P 56 : Je suis embastillé dans mon chagrin et dans la banalité de ce chagrin.
Dans six ans, dix ans, il ne restera rien de ce chagrin. Pourtant je suis là, lacéré, déchiqueté. Ridicule dans mes larmes, avec mes simagrées.
Où voudriez-vous que je vive ? Le passé est supérieur à l'avenir. Le passé est le lieu où l'on naît ; l'avenir, le lieu où l'on meurt. On prétend que l'optimiste aime l'avenir et le pessimiste, le passé. Or, préférer l'avenir au passé, c'est préférer ce qui va mourir à ce qui est né. Aimer l'avenir, c'est aimer la mort. Le passé n'est ni statique ni clos. L'avenir est borné par la mort quand le passé, lui, reste ouvert de toutes parts, béant, mouvant, renouvelé, évoluant ; il remue ; il surprend ; il étonne. II palpite. II ne cesse de charrier des nouveautés, de publier des inédits. Le passé est le seul monde où nous pouvons faire des découvertes. L'avenir n'existe pas encore ; le présent n'existe déjà plus ; la seule chose qui existe, ne cesse d'exister, existe sans cesse davantage, c'est le passé. Il est profond, se compose de strates, de niveaux, d'étages, d'anfractuosités, de girons, de gouffres, de reliefs. Seuls les idiots ont de l'avenir. Moi, j'ai du passé.

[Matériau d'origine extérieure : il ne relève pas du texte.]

(** * The Tina CLI [build] command

    A shallow embedding of
    [packages/@tinacms/cli/src/next/commands/build-command/index.ts]:
    the [BuildCommand] class ([execute], [catch], [checkClientInfo],
    [checkGraphqlSchema]) and the two HTTP helpers [request] and
    [fetchRemoteGraphqlSchema].

    The command is asynchronous but strictly sequential (every promise is
    awaited at once), so it is modelled in a state-and-exception monad over
    a [World] that records what the process did: the calls it made, the
    HTTP requests it sent, what it logged and the files it wrote.  What the
    outside answers (the HTTP server, the configuration, the libraries the
    command calls) is read from an environment [Env]. *)

From Stdlib Require Import ZArith Lia Ascii DecimalString.
From stdpp Require Import base option list strings gmap.

Open Scope Z_scope.
Open Scope string_scope.
Open Scope list_scope.

(** ** Strings *)

(** The escapes [\n] and [\t] of the source's string literals. *)
Definition LF : string := String "010"%char EmptyString.
Definition TAB : string := String "009"%char EmptyString.

(** The decimal digits of an integer. *)
Definition string_of_Z (z : Z) : string := NilZero.string_of_int (Z.to_int z).

(** *** Numbers as JavaScript prints them

    A JavaScript number is an IEEE 754 double.  An integer of magnitude
    up to [2^53] is a double and is printed with all its digits; a larger
    one is first rounded to the nearest double, which is then printed with
    the fewest digits that read back as the same double, in exponent form
    from [1e+21] on ([Number::toString] of ECMAScript). *)

(** The double nearest to the integer [n >= 0], a tie going to the even
    significand; [None] stands for [Infinity]. *)
Definition nearest_double (n : Z) : option Z :=
  let bits := Z.log2 n + 1 in
  if (bits <=? 53)%Z then Some n
  else
    let e := bits - 53 in
    let q := Z.shiftr n e in
    let r := n - Z.shiftl q e in
    let half := Z.shiftl 1 (e - 1) in
    let q := if (half <? r)%Z || ((r =? half)%Z && Z.odd q) then q + 1 else q in
    let v := Z.shiftl q e in
    if (2 ^ 1024 <=? v)%Z then None else Some v.

(** Number of decimal digits of [v > 0]. *)
Definition digits (v : Z) : Z := Z.of_nat (String.length (string_of_Z v)).

(** The [k]-digit integers [s], paired with [n], for which
    [s * 10^(n-k)] is read back as the double [v]. *)
Definition candidates (v k n : Z) : list (Z * Z) :=
  if (n <? k)%Z then []
  else
    let p := 10 ^ (n - k) in
    let s0 := v / p in
    List.filter
      (fun sn : Z * Z =>
         let s := sn.1 in
         (10 ^ (k - 1) <=? s)%Z && (s <? 10 ^ k)%Z
         && bool_decide (nearest_double (s * p) = Some v))
      [(s0, n); (s0 + 1, n)].

(** Of two candidates the one closer to [v], the even one on a tie. *)
Definition closer (v k : Z) (a b : Z * Z) : Z * Z :=
  let dist (sn : Z * Z) := Z.abs (sn.1 * 10 ^ (sn.2 - k) - v) in
  if (dist b <? dist a)%Z then b
  else if (dist a <? dist b)%Z then a
  else if Z.even a.1 then a else b.

(** The least number of digits [k] with a candidate, and the best
    candidate [(s, n)] with that many digits. *)
Fixpoint shortest (ks : list Z) (v : Z) : option (Z * (Z * Z)) :=
  match ks with
  | [] => None
  | k :: rest =>
      match candidates v k (digits v) ++ candidates v k (digits v + 1) with
      | [] => shortest rest v
      | c :: cs => Some (k, foldl (closer v k) c cs)
      end
  end.

(** How the double [v >= 2^53] is printed: seventeen digits always
    suffice. *)
Definition double_toString (v : Z) : string :=
  match shortest (seqZ 1 17) v with
  | None => string_of_Z v
  | Some (k, (s, n)) =>
      let ds := string_of_Z s in
      if (n <=? 21)%Z
      then ds +:+ String.concat EmptyString (replicate (Z.to_nat (n - k)) "0")
      else
        match ds with
        | EmptyString => EmptyString
        | String d EmptyString =>
            String d EmptyString +:+ "e+" +:+ string_of_Z (n - 1)
        | String d more =>
            String d ("." +:+ more) +:+ "e+" +:+ string_of_Z (n - 1)
        end
  end.
(** For a positive maximum the Chunker returns. *)
Lemma split_text_returns (text : pystr) (max_chars : nat) :
  1 <= max_chars ->
  exists segments, split_text uni_alnum uni_decimal text max_chars = Ok segments.
Proof.
  intros Hw. unfold split_text, wrap, wrap_chunks.
  destruct (split_chunks_spec uni_alnum uni_decimal text)
    as (chunks & -> & Hsolid & _).
  destruct (max_chars <=? 0) eqn:E; [apply Nat.leb_le in E; lia|].
  destruct (wrap_loop_spec max_chars (total_len chunks) chunks [])
    as (lines & -> & _); [done..|]. by exists lines.
Qed.

(** X1.  Whatever the text, every segment that [split_text] returns is
    non-empty and at most [max_chars] characters long: words longer than
    the maximum are cut, never passed on whole. *)
Theorem split_text_segments_fit (text : pystr) (max_chars : nat)
    (segments : list pystr) :
  split_text uni_alnum uni_decimal text max_chars = Ok segments ->
  Forall (fun segment => 1 <= length segment <= max_chars) segments.
Proof.
  unfold split_text. intros Hwrap.
  assert (Hpos : 1 <= max_chars).
  { destruct max_chars; [|lia]. unfold wrap, wrap_chunks in Hwrap.
    by destruct (split_chunks uni_alnum uni_decimal text). }
  apply wrap_fits in Hwrap.
  induction Hwrap as [|segment rest [Hlo Hhi] _ IH]; constructor; auto.
Qed.

(** X2.  No segment holds a tab, a line break, a vertical tab or a form
    feed: of the whitespace of [textwrap] only the space is left in what
    [split_text] returns. *)
Theorem split_text_segments_plain (text : pystr) (max_chars : nat)
    (segments : list pystr) :
  split_text uni_alnum uni_decimal text max_chars = Ok segments ->
  Forall (fun segment => plain segment = true) segments.
Proof.
  unfold split_text, wrap, wrap_chunks.
  destruct (split_chunks_spec uni_alnum uni_decimal text)
    as (chunks & -> & _ & Hconcat).
  destruct (max_chars <=? 0); [done|].
  destruct (wrap_loop (total_len chunks) max_chars chunks []) as [lines|]
    eqn:Hloop; [|done].
  intros [= <-].
  pose proof (munge_whitespace_plain text) as Hplain.
  rewrite <- Hconcat in Hplain. apply Forall_concat in Hplain.
  eapply wrap_loop_chars in Hloop; [|exact Hplain|constructor].
  eapply Forall_impl; [exact Hloop|]. intros segment Hseg.
  unfold plain. apply forallb_forall. intros c Hc.
  rewrite Forall_forall in Hseg. by apply Hseg, list_elem_of_In.
Qed.

(** X3.  For every positive maximum, not only for 1000, [split_text]
    returns, and its segments, concatenated, are the text once whitespace
    is left out of both. *)
Theorem split_text_any_width (text : pystr) (max_chars : nat) :
  1 <= max_chars ->
  exists segments,
    split_text uni_alnum uni_decimal text max_chars = Ok segments /\
    erase_space (join_empty segments) = erase_space text.
Proof.
  intros Hw. unfold split_text, wrap, wrap_chunks.
  destruct (split_chunks_spec uni_alnum uni_decimal text)
    as (chunks & -> & Hsolid & Hconcat).
  destruct (max_chars <=? 0) eqn:E; [apply Nat.leb_le in E; lia|].
  destruct (wrap_loop_spec max_chars (total_len chunks) chunks [])
    as (lines & -> & He); [done..|].
  exists lines. split; [done|].
  unfold join_empty. rewrite He, Hconcat. simpl. apply erase_munge.
Qed.

(** X4.  A maximum of zero is refused: [split_text] raises [ValueError]
    for every text, the empty one included. *)
Theorem split_text_zero_width (text : pystr) :
  split_text uni_alnum uni_decimal text 0 = Raise ValueError.
Proof.
  unfold split_text, wrap, wrap_chunks.
  by destruct (split_chunks_spec uni_alnum uni_decimal text)
    as (chunks & -> & _).
Qed.

End SegmentFacts.

Lemma split_text_segments_fit_witness :
  Forall (fun segment => 1 <= length segment <= 10)
         [py "The sky is"; py "blue."; py "Water is"; py "wet."].
Proof.
  apply (split_text_segments_fit no_unicode no_unicode sky 10).
  vm_compute. reflexivity.
Defined.

(** ** A document of whitespace *)

Section BlankText.
Import Re Textwrap TextwrapFacts.
Variables uni_alnum uni_decimal : N -> bool.

Lemma rep_greedy_all {A} (p : N -> bool) (a : list N) : forall lo b
    (k : list N -> list N -> option A) x,
  forallb p a = true -> lo <= length a ->
  k (rev a ++ b) [] = Some x -> rep_greedy p lo b a k = Some x.
Proof.
  induction a as [|c a IH]; intros lo b k x Hall Hlo Hk; simpl in *.
  - by replace lo with 0 by lia.
  - apply andb_prop in Hall as [-> Hall].
    rewrite (IH (pred lo) (c :: b) k x); [done | done | lia |].
    by rewrite <- app_assoc in Hk.
Qed.
(** * winstartupreg: Windows startup registry entries

    A shallow embedding of [winstartupreg.go] together with a small model of
    the parts of the operating system the package talks to (the registry, the
    filesystem), and the properties of the package's five operations.

    Layout: the Go values the package observes ([error], strings), the model of
    the outside world ([World]) with the library calls the package makes
    ([filepath.Abs], [os.Stat], [registry.OpenKey], ...), then the package
    itself, function by function, then the theorems. *)

From Stdlib Require Import ZArith Lia.
From stdpp Require Import gmap strings list fin_maps.

(** ** Go's [error] values

    The package builds errors with [fmt.Errorf] only, and receives errors from
    the operating system through [filepath], [os] and [registry].  It looks at
    an error in three ways: [err == nil], [err.Error()], and
    [os.IsNotExist(err)]; with [%w] it keeps the operand inside the new error.

    - [ExtError text not_exist]: an error made outside the package; [text] is
      what its [Error()] returns, [not_exist] is what [os.IsNotExist] says of it.
    - [errorString s]: what [fmt.Errorf] returns for a format without [%w].
    - [wrapError msg err]: what [fmt.Errorf] returns for a format with one
      [%w]: the formatted message and the wrapped operand.

    A Go [error] that may be [nil] is an [option error]. *)

Inductive error : Type :=
| ExtError (text : string) (not_exist : bool)
| errorString (s : string)
| wrapError (msg : string) (err : error).

(** [err.Error()] *)
Definition Error (e : error) : string :=
  match e with
  | ExtError text _ => text
  | errorString s => s
  | wrapError msg _ => msg
  end.

(** [errors.Unwrap(err)] *)
Definition Unwrap (e : error) : option error :=
  match e with
  | wrapError _ err => Some err
  | _ => None
  end.

Module fmt.

(** [fmt.Errorf(format, args...)] for a format without [%w]; [s] is the
    formatted text. *)
Definition Errorf (s : string) : error := errorString s.

(** [fmt.Errorf(prefix + "%w", err)]: the formats of the package that wrap
    an error all end in [%w]. *)
Definition Errorf_w (prefix : string) (err : error) : error :=
  wrapError (prefix +:+ Error err) err.

End fmt.

Module strings.

(** [strings.Contains(s, substr)]: [substr] occurs somewhere in [s]. *)
Fixpoint Contains (s substr : string) : bool :=
  String.prefix substr s ||
  match s with
  | EmptyString => false
  | String _ s' => Contains s' substr
  end.

End strings.

(** ** The world outside the package

    The registry is a store of keys, each a map from value names to typed
    data; the filesystem is seen through [filepath.Abs] and [os.Stat] only.
    What the model takes for granted:
    - a call fails either for a reason the store shows (the key or the value is
      missing, the value is not a string) or because the system refuses it
      ([reg_fault]: access denied, quota, ...); reading a value through an open
      key fails for the first kind of reason only;
    - a call that fails changes nothing;
    - the text of a system error is the one the system renders for its code
      ([sys_message]); it depends on the language of the system's messages;
    - [k.DeleteValue(name)] converts the name with [syscall.StringToUTF16Ptr],
      which panics on a NUL byte: [RemoveStartupEntry] and
      [SafeRemoveStartupEntry] then do not return.  Their embeddings give what
      the calls return when they do; [RemoveStartupEntry_panics] and
      [SafeRemoveStartupEntry_panics] say when they do not;
    - value names are compared as they are written;
    - nobody else changes the registry between two calls, and closing a key
      has no effect that the package can see. *)

(** The data of a registry value: a string ([REG_SZ]), an expandable string
    ([REG_EXPAND_SZ]), or a value of another type ([REG_DWORD], [REG_BINARY],
    ...), of which only the type number matters here. *)
Inductive Value : Type :=
| SZ (s : string)
| EXPAND_SZ (s : string)
| OtherType (typ : Z).

(** The registry calls that can fail for a reason the store does not show
    (access denied, quota, ...). *)
Inductive RegOp : Type :=
| OpOpen (root : Z) (path : string) (access : Z)
| OpSetValue (root : Z) (path : string) (name : string) (value : string)
| OpDeleteValue (root : Z) (path : string) (name : string)
| OpReadValueNames (root : Z) (path : string).

(** - [fs_abs]: what [filepath.Abs] returns for a path (it depends on the
      working directory);
    - [fs_exists]: whether there is a file at a path;
    - [fs_stat]: the error of [os.Stat] for a path, [None] when the file is
      there and can be examined; a file that is not there gives a not-exist
      error or, when the path cannot be examined, another error;
    - [sys_message]: the text the system renders for an error code;
    - [reg_keys]: the registry keys that exist, by root key and sub-path, each
      with its values by name;
    - [reg_fault]: the calls the system refuses, and with which error. *)
Record World : Type := mkWorld {
  fs_abs : string -> string + error;
  fs_exists : string -> bool;
  fs_stat : string -> option error;
  sys_message : Z -> string;
  reg_keys : gmap (Z * string) (gmap string Value);
  reg_fault : RegOp -> option error;
}.

Definition with_keys (w : World) (keys : gmap (Z * string) (gmap string Value)) : World :=
  {| fs_abs := fs_abs w; fs_exists := fs_exists w; fs_stat := fs_stat w;
     sys_message := sys_message w; reg_keys := keys; reg_fault := reg_fault w |}.

(** The value called [name] under the key [root\path], if the key and the
    value exist. *)
Definition value_at (w : World) (root : Z) (path name : string) : option Value :=
  match reg_keys w !! (root, path) with
  | Some values => values !! name
  | None => None
  end.

Module filepath.

(** [filepath.Abs(path)] *)
Definition Abs (w : World) (path : string) : string + error := fs_abs w path.

End filepath.

Module os.

(** [os.Stat(name)], of which the package keeps the error only. *)
Definition Stat (w : World) (name : string) : option error := fs_stat w name.

(** [os.IsNotExist(err)]: false for [nil]; it does not look inside an error
    wrapped by [fmt.Errorf]. *)
Definition IsNotExist (err : option error) : bool :=
  match err with
  | Some (ExtError _ not_exist) => not_exist
  | _ => false
  end.

End os.

Module registry.

(** [registry.Key] is a handle; the predefined root keys are constants. *)
Definition CURRENT_USER : Z := 0x80000001.
Definition LOCAL_MACHINE : Z := 0x80000002.

(** Access rights. *)
Definition QUERY_VALUE : Z := 0x1.
Definition ALL_ACCESS : Z := 0xf003f.

(** [ERROR_FILE_NOT_FOUND] (code 2), which is also [registry.ErrNotExist],
    and [ERROR_INVALID_HANDLE] (code 6), each with the text the system renders
    for it. *)
Definition ERROR_FILE_NOT_FOUND (w : World) : error :=
  ExtError (sys_message w 2) true.
Definition ErrNotExist (w : World) : error := ERROR_FILE_NOT_FOUND w.
Definition ERROR_INVALID_HANDLE (w : World) : error :=
  ExtError (sys_message w 6) false.
Definition ErrUnexpectedType : error := errorString "unexpected key value type".

(** An open key: which key it is, and the access it was opened with. *)
Record Handle : Type := mkHandle {
  h_root : Z;
  h_path : string;
  h_access : Z;
}.

(** [registry.OpenKey(k, path, access)] *)
Definition OpenKey (w : World) (k : Z) (path : string) (access : Z) : Handle + error :=
  match reg_fault w (OpOpen k path access) with
  | Some err => inr err
  | None =>
    match reg_keys w !! (k, path) with
    | None => inr (ERROR_FILE_NOT_FOUND w)
    | Some _ => inl {| h_root := k; h_path := path; h_access := access |}
    end
  end.

(** [k.SetStringValue(name, value)]: creates the value or replaces it. *)
Definition SetStringValue (k : Handle) (name value : string) (w : World)
  : World * option error :=
  match reg_fault w (OpSetValue (h_root k) (h_path k) name value) with
  | Some err => (w, Some err)
  | None =>
    match reg_keys w !! (h_root k, h_path k) with
    | None => (w, Some (ERROR_INVALID_HANDLE w))
    | Some values =>
      (with_keys w (<[(h_root k, h_path k) := <[name := SZ value]> values]> (reg_keys w)), None)
    end
  end.

(** A string has a NUL byte. *)
Fixpoint has_NUL (s : string) : bool :=
  match s with
  | EmptyString => false
  | String c s' => Ascii.eqb c Ascii.zero || has_NUL s'
  end.

(** [k.DeleteValue(name)] does not return when the name has a NUL byte:
    [syscall.StringToUTF16Ptr] panics. *)
Definition DeleteValue_panics (k : Handle) (name : string) : bool := has_NUL name.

II est vrai qu'à présent que je puis être moi sans entrave, je brûle d'être deux. Permettez-moi de citer de nouveau Sacha : « Je vais donc enfin vivre seul, et déjà je me demande avec qui ! » Je brûle d'être deux ; non pas de pas de tout faire à deux. Aimer, c'est rechercher une présence ; être en couple, c'est rechercher une compagnie. La présence me multiplie ; la compagnie me mutile. La présence m'amplifie ; la compagnie m'atrophie.
Ce qui fait du mal, dans une rupture, ce n'est pas l'absence d'une présence, mais la présence d'une absence.
Je n'habite plus le présent, ni le passé, mais un temps spécial où le passé est incessamment façonné par le chagrin du présent...
Quand bien même elle reviendrait, je serais moi-même passé à autre chose. Ce qu'il s'agit de faire entendre à celle qui ne veut plus de nous, c'est qu'après les mille gesticulations dont nous avons été capable pour tenter d'annuler la rupture définitive, nous avons compris le mal que nous avons fait. C'est de silence, après le bruit, qu'il faut être capable.